■ **EXERCISE PROMPT**: If a line in the records below holds the word "parentIds", copy it.

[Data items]
-*-*-
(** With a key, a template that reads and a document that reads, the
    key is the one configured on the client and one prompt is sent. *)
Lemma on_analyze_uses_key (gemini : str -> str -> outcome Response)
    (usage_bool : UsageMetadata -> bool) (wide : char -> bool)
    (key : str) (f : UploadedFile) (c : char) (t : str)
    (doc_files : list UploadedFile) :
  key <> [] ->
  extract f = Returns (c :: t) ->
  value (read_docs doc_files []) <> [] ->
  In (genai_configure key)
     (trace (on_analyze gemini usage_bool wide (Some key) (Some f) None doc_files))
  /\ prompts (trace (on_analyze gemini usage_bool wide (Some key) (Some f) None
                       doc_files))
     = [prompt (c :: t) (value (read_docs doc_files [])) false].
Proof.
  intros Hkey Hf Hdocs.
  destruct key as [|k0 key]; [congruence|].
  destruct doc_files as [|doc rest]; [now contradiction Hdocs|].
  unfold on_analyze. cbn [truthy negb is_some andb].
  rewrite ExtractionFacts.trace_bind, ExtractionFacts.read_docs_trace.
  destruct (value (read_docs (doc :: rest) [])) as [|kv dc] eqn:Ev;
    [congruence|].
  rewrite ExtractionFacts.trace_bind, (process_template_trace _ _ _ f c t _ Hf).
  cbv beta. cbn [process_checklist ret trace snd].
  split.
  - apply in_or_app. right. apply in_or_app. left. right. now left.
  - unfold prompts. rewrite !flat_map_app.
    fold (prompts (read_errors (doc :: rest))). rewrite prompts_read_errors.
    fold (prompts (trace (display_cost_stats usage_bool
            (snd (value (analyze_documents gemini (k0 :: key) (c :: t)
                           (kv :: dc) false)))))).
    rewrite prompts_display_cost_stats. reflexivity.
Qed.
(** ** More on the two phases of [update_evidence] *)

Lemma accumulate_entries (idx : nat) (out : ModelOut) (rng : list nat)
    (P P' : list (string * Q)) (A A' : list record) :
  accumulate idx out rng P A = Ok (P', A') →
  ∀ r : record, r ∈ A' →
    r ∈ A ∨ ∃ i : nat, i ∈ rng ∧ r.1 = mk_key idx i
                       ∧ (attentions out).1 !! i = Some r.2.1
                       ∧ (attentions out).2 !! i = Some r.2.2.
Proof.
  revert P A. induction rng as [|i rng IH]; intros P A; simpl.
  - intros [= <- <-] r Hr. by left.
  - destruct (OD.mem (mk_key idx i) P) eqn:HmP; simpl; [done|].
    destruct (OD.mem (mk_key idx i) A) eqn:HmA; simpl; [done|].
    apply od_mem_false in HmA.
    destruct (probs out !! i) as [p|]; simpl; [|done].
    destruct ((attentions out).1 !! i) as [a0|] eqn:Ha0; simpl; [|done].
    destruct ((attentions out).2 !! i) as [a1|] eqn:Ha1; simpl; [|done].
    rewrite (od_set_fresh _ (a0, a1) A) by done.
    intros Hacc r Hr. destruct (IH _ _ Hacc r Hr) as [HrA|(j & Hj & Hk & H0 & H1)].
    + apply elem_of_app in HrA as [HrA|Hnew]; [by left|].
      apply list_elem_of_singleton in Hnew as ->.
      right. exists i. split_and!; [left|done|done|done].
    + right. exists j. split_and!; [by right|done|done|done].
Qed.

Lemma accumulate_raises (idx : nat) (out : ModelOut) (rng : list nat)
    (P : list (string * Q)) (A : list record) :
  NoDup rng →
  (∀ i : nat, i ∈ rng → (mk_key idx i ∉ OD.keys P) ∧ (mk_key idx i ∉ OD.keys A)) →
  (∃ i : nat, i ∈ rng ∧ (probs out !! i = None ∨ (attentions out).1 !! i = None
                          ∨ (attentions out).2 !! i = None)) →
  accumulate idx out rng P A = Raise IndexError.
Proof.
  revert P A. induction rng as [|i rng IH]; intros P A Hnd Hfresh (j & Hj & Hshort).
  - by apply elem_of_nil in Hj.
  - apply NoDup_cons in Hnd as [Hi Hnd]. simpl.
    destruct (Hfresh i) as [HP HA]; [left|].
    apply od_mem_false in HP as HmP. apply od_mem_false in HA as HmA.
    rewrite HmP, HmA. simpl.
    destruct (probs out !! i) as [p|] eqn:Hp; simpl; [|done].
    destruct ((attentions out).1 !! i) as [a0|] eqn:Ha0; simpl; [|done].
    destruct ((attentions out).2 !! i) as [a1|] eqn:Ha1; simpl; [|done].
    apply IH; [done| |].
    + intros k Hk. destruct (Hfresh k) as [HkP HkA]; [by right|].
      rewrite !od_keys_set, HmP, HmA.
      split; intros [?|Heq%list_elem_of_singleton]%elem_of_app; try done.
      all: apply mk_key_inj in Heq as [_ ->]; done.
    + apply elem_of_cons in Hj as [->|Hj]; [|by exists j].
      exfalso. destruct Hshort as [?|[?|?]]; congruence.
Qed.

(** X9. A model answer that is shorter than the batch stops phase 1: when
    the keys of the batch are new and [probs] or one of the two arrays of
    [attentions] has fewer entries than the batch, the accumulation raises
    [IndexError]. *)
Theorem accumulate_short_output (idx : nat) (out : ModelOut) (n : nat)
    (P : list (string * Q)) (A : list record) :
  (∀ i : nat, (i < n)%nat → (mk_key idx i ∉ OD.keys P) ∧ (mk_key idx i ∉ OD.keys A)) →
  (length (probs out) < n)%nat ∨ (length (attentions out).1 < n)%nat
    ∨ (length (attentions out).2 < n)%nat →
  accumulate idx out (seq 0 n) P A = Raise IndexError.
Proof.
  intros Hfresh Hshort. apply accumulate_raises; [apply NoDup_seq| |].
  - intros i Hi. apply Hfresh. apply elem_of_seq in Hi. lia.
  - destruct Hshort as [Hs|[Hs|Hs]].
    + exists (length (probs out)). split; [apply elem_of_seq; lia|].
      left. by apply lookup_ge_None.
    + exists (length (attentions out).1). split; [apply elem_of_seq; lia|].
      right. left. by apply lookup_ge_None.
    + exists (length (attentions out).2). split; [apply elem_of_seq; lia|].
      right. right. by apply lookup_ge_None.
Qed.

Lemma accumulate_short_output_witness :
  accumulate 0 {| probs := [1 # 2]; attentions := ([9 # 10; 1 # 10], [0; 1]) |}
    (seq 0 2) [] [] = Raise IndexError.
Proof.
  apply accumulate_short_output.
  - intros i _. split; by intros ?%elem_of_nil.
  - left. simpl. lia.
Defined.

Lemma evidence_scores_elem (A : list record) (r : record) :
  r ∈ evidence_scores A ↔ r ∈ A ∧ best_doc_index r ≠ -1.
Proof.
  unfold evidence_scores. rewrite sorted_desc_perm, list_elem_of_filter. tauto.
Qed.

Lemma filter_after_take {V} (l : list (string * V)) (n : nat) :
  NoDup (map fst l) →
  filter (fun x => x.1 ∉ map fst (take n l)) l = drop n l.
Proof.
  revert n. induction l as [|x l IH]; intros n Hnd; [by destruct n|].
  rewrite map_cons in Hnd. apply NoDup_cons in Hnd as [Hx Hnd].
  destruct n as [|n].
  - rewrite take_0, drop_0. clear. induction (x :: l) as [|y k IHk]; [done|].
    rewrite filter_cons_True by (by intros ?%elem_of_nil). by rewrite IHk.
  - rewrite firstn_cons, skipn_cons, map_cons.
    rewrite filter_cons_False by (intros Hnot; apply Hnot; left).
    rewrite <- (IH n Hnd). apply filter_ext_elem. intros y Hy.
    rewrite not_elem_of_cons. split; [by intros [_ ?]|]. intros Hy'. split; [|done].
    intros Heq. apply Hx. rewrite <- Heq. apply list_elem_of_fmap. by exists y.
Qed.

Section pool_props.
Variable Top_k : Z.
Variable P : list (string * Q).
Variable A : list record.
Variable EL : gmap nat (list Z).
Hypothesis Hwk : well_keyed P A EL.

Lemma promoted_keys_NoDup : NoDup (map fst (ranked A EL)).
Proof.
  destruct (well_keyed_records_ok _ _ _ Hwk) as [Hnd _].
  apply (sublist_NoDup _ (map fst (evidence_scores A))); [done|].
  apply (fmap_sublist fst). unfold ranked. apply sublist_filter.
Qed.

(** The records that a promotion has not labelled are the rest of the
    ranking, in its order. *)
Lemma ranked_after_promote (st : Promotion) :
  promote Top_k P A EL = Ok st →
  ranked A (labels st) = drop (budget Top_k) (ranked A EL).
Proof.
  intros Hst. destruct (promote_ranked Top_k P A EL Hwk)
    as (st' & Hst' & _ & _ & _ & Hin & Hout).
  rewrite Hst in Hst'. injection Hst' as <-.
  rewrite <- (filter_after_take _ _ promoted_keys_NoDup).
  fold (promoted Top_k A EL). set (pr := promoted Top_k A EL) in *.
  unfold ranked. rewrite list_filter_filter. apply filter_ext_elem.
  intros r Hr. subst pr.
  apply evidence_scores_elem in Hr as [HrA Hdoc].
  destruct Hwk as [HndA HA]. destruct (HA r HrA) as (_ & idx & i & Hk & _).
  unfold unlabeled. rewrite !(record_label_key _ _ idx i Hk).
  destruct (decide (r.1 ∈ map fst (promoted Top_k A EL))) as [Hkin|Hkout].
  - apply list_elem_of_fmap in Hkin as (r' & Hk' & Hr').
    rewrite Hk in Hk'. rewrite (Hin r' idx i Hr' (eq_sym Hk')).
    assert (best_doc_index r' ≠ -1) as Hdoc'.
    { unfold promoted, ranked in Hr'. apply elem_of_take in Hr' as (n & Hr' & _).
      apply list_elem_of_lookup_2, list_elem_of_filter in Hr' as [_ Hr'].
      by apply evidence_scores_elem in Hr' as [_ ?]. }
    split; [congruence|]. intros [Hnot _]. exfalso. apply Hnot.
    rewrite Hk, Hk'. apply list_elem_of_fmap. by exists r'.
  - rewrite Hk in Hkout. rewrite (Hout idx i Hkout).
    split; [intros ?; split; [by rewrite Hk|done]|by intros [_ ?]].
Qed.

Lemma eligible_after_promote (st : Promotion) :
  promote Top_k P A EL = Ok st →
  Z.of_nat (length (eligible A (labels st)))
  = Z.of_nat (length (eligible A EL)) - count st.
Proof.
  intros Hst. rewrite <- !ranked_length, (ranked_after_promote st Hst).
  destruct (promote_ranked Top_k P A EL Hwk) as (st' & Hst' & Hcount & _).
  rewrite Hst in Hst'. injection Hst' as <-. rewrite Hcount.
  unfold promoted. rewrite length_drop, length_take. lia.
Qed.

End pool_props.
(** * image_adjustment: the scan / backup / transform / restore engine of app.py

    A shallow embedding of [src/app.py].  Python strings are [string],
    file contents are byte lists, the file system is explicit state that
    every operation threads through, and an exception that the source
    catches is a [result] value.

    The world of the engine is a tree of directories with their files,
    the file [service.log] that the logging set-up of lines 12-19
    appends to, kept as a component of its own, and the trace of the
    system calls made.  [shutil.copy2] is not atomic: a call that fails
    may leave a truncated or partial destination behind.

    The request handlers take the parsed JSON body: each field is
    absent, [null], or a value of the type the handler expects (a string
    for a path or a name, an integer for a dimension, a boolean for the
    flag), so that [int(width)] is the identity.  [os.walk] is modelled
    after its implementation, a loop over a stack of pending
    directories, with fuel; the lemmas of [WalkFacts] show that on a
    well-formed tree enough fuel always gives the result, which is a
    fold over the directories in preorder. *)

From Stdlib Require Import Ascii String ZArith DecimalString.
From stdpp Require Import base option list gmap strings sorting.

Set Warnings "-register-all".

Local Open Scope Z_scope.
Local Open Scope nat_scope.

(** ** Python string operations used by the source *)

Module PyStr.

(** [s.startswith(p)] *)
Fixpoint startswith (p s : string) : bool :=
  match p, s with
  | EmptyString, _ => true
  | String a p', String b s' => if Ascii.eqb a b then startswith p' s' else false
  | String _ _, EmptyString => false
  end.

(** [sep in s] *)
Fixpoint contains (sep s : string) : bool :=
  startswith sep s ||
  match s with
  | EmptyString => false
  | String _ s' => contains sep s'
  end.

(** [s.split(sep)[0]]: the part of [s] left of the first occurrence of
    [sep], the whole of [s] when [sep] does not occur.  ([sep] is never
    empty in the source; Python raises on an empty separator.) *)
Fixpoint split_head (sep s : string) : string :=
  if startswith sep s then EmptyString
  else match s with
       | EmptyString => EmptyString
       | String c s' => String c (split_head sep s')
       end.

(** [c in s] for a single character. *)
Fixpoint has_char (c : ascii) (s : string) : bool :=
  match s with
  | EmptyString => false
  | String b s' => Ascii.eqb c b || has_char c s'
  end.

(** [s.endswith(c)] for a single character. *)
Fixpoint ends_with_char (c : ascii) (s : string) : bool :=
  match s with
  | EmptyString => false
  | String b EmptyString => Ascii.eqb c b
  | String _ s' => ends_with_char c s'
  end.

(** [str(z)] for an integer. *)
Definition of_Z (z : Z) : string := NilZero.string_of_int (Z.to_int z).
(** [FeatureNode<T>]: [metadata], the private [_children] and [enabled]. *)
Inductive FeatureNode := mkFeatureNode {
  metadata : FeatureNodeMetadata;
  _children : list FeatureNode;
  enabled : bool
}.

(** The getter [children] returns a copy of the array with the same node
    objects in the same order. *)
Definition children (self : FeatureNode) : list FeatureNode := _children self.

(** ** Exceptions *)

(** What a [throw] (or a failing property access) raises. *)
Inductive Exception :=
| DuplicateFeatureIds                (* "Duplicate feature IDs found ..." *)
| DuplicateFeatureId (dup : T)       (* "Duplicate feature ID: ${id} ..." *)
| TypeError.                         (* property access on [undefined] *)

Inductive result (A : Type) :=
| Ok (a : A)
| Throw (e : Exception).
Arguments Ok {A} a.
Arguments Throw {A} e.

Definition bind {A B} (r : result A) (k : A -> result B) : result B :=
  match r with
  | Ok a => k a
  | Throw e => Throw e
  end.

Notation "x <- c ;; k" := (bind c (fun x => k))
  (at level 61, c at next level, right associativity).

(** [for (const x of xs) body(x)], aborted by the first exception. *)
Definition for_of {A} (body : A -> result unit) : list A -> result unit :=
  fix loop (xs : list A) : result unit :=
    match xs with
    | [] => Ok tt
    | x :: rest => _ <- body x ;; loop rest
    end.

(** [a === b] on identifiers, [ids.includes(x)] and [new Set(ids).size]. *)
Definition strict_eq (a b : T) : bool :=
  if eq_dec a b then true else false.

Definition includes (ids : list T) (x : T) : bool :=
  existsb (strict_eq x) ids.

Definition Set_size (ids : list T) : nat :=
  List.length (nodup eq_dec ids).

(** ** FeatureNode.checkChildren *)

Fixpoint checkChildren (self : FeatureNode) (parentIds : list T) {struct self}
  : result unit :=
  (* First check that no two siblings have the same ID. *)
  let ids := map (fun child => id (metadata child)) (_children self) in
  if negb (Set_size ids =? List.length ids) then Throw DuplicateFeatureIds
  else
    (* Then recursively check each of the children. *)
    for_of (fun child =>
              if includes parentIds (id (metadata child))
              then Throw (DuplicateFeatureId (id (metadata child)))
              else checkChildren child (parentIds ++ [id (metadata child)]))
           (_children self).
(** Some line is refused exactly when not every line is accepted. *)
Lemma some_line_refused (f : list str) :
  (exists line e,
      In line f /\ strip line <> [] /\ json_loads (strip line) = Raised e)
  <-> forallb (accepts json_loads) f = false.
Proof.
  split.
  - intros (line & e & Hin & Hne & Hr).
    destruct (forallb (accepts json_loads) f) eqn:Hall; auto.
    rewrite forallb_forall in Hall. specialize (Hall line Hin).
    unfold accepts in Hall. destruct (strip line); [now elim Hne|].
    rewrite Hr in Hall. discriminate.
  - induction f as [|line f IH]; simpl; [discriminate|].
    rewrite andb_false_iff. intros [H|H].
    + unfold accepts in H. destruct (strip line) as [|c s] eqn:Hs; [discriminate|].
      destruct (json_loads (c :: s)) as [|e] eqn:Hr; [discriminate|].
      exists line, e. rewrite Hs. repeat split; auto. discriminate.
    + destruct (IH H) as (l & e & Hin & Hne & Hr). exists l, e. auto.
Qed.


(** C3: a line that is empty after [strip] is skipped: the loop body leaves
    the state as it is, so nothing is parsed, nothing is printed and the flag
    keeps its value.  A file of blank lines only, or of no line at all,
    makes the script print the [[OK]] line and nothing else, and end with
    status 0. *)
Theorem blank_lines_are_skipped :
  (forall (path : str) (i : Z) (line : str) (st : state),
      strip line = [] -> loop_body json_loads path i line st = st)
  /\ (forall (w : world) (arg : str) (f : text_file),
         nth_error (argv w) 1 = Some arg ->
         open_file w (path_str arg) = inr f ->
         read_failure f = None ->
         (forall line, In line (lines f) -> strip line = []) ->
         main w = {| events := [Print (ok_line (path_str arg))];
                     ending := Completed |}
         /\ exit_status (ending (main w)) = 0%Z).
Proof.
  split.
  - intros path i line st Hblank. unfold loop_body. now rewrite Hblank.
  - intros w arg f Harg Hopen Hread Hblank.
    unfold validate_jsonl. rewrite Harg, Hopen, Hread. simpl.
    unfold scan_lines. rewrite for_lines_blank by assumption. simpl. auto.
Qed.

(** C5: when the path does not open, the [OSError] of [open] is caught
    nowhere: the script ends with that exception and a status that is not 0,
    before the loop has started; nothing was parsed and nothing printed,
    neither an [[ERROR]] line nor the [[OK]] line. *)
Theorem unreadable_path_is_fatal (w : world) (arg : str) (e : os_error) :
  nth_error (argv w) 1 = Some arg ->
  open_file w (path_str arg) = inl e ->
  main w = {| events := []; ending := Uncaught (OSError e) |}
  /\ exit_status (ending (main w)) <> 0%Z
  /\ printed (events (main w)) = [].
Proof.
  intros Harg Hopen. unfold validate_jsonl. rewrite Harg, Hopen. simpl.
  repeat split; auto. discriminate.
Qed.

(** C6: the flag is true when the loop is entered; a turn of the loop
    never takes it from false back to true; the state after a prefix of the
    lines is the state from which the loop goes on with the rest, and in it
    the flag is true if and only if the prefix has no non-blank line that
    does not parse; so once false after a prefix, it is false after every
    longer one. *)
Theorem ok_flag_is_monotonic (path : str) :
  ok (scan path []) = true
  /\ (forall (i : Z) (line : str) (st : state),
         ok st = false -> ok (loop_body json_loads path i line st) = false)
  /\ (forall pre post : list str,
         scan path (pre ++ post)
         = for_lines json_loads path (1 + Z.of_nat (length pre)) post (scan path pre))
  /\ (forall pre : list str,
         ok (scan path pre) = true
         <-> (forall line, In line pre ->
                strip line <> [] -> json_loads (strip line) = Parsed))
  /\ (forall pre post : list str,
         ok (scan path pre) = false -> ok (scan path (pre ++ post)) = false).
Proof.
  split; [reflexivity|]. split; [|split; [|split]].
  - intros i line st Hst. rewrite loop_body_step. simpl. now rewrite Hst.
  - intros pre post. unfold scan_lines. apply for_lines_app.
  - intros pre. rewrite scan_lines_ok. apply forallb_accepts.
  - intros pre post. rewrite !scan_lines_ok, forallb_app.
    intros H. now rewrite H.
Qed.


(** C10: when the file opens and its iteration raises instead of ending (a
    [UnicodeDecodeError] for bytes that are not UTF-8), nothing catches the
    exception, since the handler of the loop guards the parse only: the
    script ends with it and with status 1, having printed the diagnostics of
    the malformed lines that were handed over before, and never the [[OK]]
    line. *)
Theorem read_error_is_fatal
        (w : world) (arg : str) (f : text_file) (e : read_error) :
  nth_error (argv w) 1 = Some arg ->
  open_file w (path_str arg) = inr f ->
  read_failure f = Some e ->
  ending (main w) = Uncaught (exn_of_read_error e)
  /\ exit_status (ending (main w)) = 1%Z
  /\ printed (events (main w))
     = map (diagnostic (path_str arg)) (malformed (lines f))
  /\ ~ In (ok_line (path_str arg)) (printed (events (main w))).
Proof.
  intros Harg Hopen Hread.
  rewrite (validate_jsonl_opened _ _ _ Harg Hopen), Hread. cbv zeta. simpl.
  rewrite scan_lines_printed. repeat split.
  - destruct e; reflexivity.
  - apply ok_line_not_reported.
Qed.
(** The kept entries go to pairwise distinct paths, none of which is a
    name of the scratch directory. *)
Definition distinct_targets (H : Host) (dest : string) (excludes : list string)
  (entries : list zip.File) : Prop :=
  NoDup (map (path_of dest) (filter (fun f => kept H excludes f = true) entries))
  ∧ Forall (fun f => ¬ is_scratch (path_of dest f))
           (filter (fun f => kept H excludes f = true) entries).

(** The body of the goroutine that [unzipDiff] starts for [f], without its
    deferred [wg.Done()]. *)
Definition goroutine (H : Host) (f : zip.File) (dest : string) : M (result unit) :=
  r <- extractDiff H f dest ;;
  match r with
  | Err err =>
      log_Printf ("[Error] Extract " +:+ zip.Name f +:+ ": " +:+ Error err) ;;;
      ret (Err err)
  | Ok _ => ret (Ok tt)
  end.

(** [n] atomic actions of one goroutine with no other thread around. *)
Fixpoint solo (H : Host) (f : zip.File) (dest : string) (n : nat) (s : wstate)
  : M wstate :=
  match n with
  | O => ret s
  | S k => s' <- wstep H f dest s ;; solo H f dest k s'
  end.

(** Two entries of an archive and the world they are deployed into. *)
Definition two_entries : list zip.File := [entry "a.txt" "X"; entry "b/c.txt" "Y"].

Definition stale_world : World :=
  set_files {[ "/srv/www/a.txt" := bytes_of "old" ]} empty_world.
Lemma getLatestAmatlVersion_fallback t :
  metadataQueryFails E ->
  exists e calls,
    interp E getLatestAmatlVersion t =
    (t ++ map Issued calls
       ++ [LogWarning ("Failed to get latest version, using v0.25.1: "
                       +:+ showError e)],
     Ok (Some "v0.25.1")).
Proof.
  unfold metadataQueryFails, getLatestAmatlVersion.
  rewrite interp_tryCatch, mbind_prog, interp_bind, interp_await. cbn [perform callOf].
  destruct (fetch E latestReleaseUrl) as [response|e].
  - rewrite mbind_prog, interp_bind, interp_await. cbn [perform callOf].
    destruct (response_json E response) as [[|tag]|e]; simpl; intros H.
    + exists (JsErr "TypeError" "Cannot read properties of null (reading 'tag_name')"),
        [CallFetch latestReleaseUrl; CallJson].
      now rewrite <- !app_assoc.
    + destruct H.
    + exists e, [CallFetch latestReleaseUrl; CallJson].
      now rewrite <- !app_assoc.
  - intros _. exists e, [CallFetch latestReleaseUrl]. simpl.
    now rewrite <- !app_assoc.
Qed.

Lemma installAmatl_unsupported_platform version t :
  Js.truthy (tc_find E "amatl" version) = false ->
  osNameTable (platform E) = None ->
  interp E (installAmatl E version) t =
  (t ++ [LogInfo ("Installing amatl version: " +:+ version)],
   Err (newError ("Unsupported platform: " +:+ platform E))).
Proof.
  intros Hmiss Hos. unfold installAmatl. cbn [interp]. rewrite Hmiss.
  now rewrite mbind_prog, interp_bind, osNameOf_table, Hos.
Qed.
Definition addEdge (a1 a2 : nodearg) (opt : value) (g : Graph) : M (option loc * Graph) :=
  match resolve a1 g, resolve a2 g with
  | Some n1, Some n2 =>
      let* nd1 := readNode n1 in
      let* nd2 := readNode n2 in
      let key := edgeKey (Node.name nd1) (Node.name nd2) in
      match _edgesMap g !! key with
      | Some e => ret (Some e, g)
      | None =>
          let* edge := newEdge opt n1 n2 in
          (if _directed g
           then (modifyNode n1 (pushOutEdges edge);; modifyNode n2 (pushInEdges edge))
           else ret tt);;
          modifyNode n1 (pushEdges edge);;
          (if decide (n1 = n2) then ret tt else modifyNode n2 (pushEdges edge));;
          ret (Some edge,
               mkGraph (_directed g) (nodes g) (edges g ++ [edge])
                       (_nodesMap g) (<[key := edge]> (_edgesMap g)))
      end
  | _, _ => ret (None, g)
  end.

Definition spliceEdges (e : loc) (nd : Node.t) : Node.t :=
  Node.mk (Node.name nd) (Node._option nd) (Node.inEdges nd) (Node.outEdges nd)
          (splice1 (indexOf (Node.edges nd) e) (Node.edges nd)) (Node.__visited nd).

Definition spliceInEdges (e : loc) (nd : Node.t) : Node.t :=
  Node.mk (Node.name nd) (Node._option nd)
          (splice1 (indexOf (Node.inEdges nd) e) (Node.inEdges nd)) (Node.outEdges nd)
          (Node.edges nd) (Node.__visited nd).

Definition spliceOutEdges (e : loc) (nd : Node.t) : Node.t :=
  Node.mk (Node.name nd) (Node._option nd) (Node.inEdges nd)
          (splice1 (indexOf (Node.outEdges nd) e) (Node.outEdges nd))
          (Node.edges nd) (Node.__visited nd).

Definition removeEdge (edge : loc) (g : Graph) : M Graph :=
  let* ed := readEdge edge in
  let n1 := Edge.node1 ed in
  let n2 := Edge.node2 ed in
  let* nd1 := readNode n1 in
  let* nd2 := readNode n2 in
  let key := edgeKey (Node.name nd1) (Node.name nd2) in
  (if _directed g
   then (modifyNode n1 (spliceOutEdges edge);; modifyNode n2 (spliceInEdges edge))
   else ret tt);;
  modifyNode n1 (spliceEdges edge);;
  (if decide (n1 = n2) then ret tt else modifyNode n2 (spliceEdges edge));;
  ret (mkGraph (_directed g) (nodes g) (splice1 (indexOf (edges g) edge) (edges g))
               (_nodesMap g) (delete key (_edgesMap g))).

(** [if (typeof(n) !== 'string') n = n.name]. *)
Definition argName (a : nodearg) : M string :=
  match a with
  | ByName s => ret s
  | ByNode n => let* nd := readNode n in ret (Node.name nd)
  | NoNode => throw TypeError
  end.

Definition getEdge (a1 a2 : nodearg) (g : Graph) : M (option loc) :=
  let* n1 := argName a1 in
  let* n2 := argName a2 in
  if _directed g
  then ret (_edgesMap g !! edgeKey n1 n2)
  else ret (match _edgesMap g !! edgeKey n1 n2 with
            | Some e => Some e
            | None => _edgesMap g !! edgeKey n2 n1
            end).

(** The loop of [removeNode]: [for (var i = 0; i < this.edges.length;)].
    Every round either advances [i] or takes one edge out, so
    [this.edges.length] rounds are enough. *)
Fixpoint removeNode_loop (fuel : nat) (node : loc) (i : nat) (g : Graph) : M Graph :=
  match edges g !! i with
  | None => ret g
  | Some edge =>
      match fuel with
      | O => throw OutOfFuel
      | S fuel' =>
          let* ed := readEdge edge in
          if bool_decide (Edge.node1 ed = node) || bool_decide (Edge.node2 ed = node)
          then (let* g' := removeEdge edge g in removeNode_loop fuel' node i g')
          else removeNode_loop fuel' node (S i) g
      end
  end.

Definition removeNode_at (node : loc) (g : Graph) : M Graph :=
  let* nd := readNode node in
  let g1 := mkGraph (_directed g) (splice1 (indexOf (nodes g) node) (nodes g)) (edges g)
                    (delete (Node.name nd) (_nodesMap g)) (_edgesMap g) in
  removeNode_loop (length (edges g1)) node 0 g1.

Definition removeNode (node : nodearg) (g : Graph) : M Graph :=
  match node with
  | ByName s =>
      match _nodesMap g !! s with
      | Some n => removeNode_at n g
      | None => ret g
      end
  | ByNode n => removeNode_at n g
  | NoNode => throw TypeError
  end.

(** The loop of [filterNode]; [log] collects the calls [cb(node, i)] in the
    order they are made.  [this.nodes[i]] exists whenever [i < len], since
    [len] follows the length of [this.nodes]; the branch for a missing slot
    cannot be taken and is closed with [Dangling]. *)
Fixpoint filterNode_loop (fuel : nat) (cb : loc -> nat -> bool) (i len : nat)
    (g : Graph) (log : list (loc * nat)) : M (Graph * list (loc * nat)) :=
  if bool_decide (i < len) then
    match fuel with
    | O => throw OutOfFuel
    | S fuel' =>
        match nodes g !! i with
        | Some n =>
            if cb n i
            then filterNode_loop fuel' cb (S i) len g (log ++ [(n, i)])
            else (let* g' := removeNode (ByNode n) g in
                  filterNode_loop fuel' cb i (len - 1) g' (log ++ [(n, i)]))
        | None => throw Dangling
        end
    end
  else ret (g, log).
-*-*-
■ **YOUR RESPONSE**:
Fixpoint checkChildren (self : FeatureNode) (parentIds : list T) {struct self}
              if includes parentIds (id (metadata child))
              else checkChildren child (parentIds ++ [id (metadata child)]))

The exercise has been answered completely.